[Description of the task]
In the entries below, find every line holding the string "unfold" and collect it.

[Data for processing]

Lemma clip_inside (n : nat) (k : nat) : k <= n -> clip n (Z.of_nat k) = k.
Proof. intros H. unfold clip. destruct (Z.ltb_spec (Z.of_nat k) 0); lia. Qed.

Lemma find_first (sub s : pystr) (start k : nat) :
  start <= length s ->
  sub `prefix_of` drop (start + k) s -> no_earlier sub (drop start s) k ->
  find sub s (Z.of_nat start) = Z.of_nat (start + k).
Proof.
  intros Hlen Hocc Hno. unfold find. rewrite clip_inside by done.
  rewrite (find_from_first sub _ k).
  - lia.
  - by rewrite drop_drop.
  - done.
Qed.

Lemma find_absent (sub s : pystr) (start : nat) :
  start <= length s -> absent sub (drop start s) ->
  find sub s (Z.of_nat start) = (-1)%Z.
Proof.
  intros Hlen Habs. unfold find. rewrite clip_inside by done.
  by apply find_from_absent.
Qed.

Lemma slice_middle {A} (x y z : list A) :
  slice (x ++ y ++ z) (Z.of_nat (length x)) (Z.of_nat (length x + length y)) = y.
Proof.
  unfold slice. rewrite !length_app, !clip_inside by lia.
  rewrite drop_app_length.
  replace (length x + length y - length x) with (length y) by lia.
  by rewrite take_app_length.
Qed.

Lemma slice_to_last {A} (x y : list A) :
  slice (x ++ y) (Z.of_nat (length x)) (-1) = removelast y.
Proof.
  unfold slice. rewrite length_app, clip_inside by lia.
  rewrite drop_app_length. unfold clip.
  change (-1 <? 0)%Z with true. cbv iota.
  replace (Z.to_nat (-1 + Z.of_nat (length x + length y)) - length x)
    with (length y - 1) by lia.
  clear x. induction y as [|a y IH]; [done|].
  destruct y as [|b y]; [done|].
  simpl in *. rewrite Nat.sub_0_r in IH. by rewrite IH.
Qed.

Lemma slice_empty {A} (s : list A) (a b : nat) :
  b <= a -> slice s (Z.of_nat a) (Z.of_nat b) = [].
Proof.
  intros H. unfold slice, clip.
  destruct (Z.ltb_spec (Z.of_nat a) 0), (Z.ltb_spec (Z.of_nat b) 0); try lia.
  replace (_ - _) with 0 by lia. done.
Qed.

[Result below]
Proof. intros H. unfold clip. destruct (Z.ltb_spec (Z.of_nat k) 0); lia. Qed.
  intros Hlen Hocc Hno. unfold find. rewrite clip_inside by done.
  intros Hlen Habs. unfold find. rewrite clip_inside by done.
  unfold slice. rewrite !length_app, !clip_inside by lia.
  unfold slice. rewrite length_app, clip_inside by lia.
  rewrite drop_app_length. unfold clip.
  intros H. unfold slice, clip.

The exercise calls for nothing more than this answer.